__WHAT TO WORK ON__. Go through the data and copy each line that holds "whose".

START INPUT FOR THIS TASK

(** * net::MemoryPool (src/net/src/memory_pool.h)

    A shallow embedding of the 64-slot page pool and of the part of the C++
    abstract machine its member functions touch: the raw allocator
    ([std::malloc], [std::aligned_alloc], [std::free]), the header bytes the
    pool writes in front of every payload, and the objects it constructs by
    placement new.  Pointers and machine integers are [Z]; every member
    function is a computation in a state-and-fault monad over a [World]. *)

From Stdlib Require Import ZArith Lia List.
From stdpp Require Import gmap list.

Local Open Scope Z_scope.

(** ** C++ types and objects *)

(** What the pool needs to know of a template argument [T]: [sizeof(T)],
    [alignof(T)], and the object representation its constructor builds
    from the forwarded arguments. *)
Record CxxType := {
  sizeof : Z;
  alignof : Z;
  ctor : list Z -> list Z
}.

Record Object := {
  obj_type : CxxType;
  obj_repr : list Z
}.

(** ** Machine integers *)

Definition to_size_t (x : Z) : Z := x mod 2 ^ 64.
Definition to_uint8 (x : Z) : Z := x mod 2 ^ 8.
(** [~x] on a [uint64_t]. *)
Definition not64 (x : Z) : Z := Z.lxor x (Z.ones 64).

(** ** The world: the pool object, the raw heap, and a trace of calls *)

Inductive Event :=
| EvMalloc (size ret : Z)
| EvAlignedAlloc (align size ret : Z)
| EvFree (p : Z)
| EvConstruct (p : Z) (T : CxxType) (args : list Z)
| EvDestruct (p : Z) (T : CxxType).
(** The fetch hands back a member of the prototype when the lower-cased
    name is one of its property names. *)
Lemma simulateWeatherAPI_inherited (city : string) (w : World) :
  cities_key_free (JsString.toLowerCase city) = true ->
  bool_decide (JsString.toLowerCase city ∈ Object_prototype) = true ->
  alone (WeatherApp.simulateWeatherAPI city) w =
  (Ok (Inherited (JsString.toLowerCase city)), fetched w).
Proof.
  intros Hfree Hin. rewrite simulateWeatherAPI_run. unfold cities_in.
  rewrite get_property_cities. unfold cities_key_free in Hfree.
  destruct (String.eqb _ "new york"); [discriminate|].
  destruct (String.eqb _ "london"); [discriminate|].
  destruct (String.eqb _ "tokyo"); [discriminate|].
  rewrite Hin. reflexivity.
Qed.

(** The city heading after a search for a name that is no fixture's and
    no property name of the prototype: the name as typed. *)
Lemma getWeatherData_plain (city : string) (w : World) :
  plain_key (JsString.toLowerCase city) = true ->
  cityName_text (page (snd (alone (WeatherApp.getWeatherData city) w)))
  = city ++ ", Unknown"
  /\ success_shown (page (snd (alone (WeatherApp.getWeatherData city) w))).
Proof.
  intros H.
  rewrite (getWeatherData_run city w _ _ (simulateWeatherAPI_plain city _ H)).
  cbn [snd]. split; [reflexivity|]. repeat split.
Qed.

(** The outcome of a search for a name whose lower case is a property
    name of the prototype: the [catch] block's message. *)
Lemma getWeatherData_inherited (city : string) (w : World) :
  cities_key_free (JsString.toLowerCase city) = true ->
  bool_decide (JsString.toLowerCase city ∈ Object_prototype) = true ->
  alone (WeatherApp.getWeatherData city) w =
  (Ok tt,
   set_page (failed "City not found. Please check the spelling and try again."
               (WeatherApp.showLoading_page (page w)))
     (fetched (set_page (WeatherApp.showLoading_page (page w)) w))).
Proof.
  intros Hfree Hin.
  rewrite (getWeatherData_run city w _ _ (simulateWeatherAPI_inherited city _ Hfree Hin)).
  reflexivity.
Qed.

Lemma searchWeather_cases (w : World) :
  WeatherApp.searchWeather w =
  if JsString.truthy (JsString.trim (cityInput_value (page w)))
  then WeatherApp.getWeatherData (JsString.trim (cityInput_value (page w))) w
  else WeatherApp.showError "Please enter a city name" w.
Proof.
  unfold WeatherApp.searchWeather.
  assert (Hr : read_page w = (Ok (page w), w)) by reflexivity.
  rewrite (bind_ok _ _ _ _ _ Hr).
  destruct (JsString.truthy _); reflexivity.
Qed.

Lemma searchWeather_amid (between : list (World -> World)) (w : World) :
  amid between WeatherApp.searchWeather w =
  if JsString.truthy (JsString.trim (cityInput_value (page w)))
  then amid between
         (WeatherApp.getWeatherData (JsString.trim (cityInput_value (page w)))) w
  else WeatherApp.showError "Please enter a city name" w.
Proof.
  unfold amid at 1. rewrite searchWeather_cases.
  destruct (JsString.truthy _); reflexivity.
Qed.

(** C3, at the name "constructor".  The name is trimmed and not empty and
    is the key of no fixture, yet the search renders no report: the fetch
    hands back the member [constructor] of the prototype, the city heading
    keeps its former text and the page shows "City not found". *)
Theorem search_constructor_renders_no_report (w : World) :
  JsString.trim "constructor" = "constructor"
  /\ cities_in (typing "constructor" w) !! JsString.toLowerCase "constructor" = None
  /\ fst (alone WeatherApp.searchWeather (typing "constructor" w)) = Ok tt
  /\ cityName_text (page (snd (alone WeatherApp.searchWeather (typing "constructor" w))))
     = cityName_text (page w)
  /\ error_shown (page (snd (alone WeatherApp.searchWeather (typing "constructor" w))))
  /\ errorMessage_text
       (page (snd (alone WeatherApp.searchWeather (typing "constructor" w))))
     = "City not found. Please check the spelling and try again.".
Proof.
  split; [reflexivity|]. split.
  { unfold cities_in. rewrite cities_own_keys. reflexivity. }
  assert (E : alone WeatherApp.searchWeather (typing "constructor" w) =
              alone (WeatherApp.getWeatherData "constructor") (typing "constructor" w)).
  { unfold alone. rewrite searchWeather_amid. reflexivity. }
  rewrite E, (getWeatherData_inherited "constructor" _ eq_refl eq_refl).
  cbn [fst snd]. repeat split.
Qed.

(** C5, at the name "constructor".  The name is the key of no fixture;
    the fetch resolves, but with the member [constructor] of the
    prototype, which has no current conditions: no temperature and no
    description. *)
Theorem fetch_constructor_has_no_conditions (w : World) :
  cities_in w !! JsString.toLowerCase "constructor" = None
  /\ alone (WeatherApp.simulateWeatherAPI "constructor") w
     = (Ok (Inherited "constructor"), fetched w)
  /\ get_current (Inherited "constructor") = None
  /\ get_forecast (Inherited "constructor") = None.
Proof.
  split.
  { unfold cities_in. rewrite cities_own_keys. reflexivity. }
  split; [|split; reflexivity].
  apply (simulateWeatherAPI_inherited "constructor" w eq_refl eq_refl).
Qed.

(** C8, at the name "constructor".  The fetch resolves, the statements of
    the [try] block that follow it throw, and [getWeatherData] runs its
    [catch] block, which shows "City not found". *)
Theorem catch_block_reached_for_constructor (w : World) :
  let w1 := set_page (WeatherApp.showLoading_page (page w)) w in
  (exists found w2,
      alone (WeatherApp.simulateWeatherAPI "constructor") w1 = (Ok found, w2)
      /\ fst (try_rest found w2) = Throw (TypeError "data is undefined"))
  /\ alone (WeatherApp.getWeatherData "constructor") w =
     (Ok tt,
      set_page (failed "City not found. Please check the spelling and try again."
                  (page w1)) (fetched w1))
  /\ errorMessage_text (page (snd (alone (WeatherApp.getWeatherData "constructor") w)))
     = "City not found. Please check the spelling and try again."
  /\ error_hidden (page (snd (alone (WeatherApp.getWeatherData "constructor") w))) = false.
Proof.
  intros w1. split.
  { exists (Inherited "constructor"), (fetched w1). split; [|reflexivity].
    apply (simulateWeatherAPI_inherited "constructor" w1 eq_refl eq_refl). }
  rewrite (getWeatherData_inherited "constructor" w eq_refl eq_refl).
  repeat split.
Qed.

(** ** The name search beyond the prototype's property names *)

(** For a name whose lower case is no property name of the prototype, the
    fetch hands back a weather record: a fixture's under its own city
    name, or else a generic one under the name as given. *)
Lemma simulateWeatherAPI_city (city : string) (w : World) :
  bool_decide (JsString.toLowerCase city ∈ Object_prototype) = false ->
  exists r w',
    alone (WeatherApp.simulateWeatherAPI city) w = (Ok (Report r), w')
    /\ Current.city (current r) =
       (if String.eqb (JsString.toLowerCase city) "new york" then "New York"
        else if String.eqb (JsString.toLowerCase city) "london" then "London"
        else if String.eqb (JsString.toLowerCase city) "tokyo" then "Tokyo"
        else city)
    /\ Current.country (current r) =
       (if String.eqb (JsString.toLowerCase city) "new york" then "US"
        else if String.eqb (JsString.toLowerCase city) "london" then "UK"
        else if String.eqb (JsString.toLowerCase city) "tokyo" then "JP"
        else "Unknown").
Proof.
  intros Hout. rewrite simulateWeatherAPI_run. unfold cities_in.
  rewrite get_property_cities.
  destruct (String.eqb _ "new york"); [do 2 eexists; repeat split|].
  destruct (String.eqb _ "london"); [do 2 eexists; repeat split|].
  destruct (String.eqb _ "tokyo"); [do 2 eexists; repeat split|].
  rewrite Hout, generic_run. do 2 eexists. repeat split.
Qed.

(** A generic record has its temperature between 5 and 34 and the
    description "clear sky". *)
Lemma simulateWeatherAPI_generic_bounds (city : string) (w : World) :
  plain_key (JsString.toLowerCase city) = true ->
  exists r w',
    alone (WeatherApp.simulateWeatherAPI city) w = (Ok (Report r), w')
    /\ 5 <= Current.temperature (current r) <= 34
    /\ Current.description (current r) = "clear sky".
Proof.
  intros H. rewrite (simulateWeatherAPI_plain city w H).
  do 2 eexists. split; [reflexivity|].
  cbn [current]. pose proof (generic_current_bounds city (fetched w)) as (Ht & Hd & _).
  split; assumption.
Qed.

END INPUT FOR THIS TASK

__RESPONSE__.
(** The outcome of a search for a name whose lower case is a property
(** For a name whose lower case is no property name of the prototype, the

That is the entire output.